В «Сферах II» Вы пишете: «В знаке, который представляет собой геометрически завершенную круглую форму и который мы по сей день называем, вслед за греками, но все же чаще вслед за римлянами, глобусом, обретает развернутую форму и исчерпывает себя нашумевшая и замысловатая затея европейского разума – объять весь мир в целом». Здесь я хотел бы задать вопрос о том, насколько она исчерпала себя: остался ли после этой затеи со сферой еще какой-то потенциал для развития – или мы определенно переживаем конец устаревшего образа мысли?
П. С.: Когда я говорю о том, что затея себя исчерпала, то это относится к чересчур большим натяжкам геометрического идеализма классической метафизики, то есть я имею в виду те сверх-упрощения, которые это мышление воплотило в идеально круглых структурах. Еще во времена коперниковского переворота тормозящее влияние оказывал предрассудок, согласно которому на небесах существует только круглое.
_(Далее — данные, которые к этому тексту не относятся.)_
(** * ynoserver: the session hub and the minigame table

    A shallow embedding of the session hub ([Session.addClient],
    [Session.processMsgs], [Session.processMsg]) and of [getRoomMinigames],
    with the properties of the hub's admission, framing and dispatch proved
    over it.

    Conventions.
    - A Go [string] is a [string] (a sequence of 8-bit characters); a [[]byte]
      is a [list byte]; [string(data)] is [string_of_list_byte].
    - A Go [int] is a [Z]; where the code does arithmetic on it ([lastId++])
      the 64-bit wrap-around is written out.
    - An [error] is the message given to [errors.New]; a nil error is [None].
    - [clients] (a [sync.Map] keyed by uuid) is a [gmap string SessionClient].
    - The hub's effects are threaded through a state monad over [World]. A
      call of [addClient] is a function of the world it starts in; what
      admissions that overlap can do is modelled apart, with the call cut
      at its accesses to the registry ([conc_step]). *)

From Stdlib Require Import ZArith NArith List.
From Stdlib.Strings Require Import Ascii String Byte.
From stdpp Require Import gmap strings list fin_maps.

Local Open Scope string_scope.
Local Open Scope list_scope.
Local Open Scope Z_scope.
(** * Soccer_blog: the aggregator and the renderer of [generate_blog.py]

    A shallow embedding of the two functions of [src/generate_blog.py],
    [fetch_and_process_data] and [generate_html], and of the top-level
    statements that call them, followed by the properties of the
    specification checked against it.

    Conventions of the embedding.
    - Text is a list of bytes ([list ascii]); Python's [str] ordering is the
      code-point ordering, which the byte-wise lexicographic ordering of
      UTF-8 text reproduces.
    - A cell of the frame read by [pd.read_csv] is an [option]: [None] is
      pandas' missing value (NaN).  The team columns are columns of text
      and the goal columns hold integers.  [pd.read_csv] reads a column of
      numerals as numbers, so a frame of this type stands for a CSV whose
      team names read as text ([text_names]).
    - A goal column without a missing value is int64 and is summed with
      wrap-around ([wrap64]); with a missing value it is float64 and its
      sum is rounded to a double ([to_double]).  The properties on totals
      of float columns take frames whose goal values add up to less than
      2^53 in absolute value ([goal_mass]), where no addition is rounded.
    - The quotient [total_wins / matches_played] is a binary64 division and
      [.round(2)] is numpy's multiply-by-100, round-to-nearest-even integer,
      divide-by-100; module [Binary64] carries these roundings out exactly
      on integers.  The stored double [k / 100] is represented by its
      number of hundredths [k].
    - [sort_values] does not say which of several rows with the same
      win_rate comes first (the default sort of pandas is not stable): the
      aggregator takes the sort as a parameter, of which only
      [sorts_by_win_rate] is assumed.
    - The clock, the files, the text encoding and the remote CSV are the
      fields of a [World] that [generate_html] and the top-level statements
      read and update.  Files are opened in text mode: what is read is the
      stored bytes decoded, what is stored is the text encoded, and both
      can fail, as can opening the file.
    - The diagnostic [print] calls are not modelled. *)

From Stdlib Require Import ZArith List Bool Ascii String Lia.
From Stdlib Require Import DecimalString Permutation Sorted.
From Stdlib Require PrimFloat FloatOps Uint63 SpecFloat.
Import ListNotations.
Open Scope Z_scope.

(** ** Text *)

Module Text.

Definition text := list ascii.

Definition lit (s : string) : text := list_ascii_of_string s.

Fixpoint text_eqb (a b : text) : bool :=
  match a, b with
  | [], [] => true
  | x :: a', y :: b' => Ascii.eqb x y && text_eqb a' b'
  | _, _ => false
  end.

Definition text_eq_dec : forall a b : text, {a = b} + {a <> b} :=
  list_eq_dec ascii_dec.

(** Python's [a <= b] on [str]. *)
Fixpoint text_leb (a b : text) : bool :=
  match a, b with
  | [], _ => true
  | _ :: _, [] => false
  | x :: a', y :: b' =>
      match Ascii.compare x y with
      | Lt => true
      | Gt => false
      | Eq => text_leb a' b'
      end
  end.

(** [s.startswith(p)] *)
Fixpoint startswith (s p : text) {struct p} : bool :=
  match p, s with
  | [], _ => true
  | _ :: _, [] => false
  | x :: p', y :: s' => Ascii.eqb x y && startswith s' p'
  end.

(** [sub in s] *)
Fixpoint contains (s sub : text) : bool :=
  startswith s sub ||
  match s with
  | [] => false
  | _ :: s' => contains s' sub
  end.

(** [str.replace] scans left to right; at a position where [old] starts it
    emits [new] and resumes after the occurrence, elsewhere it copies one
    character.  [skip] counts the characters of a matched occurrence that
    are still to be stepped over. *)
Fixpoint replace_from (old new : text) (skip : nat) (s : text) : text :=
  match s with
  | [] => []
  | c :: s' =>
      match skip with
      | S k => replace_from old new k s'
      | O =>
          if startswith s old
          then new ++ replace_from old new (Nat.pred (List.length old)) s'
          else c :: replace_from old new O s'
      end
  end.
Коперник не отважился покуситься на платоновскую догму о кругах, из-за чего не смог правильно рассчитать орбиты планет. Это выпало на долю Кеплера – затронуть самое священное в староевропейской религии кругов: он вовлек в рассмотрение метафизически разочаровывающую, но космологически корректную форму эллипсов, когда представил себе теоретически орбиты планет, – и эта идея позднее нашла эмпирическое подтверждение. Выражение «затея себя исчерпала» призвано означать в данном случае, что мы были обречены отказаться от воображаемой иммунной системы геометрических упрощений. Время морфологического идеализма прошло. Нам придется развивать иные геометрии, которые соответствуют более современному, более эффективному и менее иллюзорному дизайну иммунитета. Нам придется как-то осваиваться в негладком и некруглом. Таково требование постидеалистической позиции.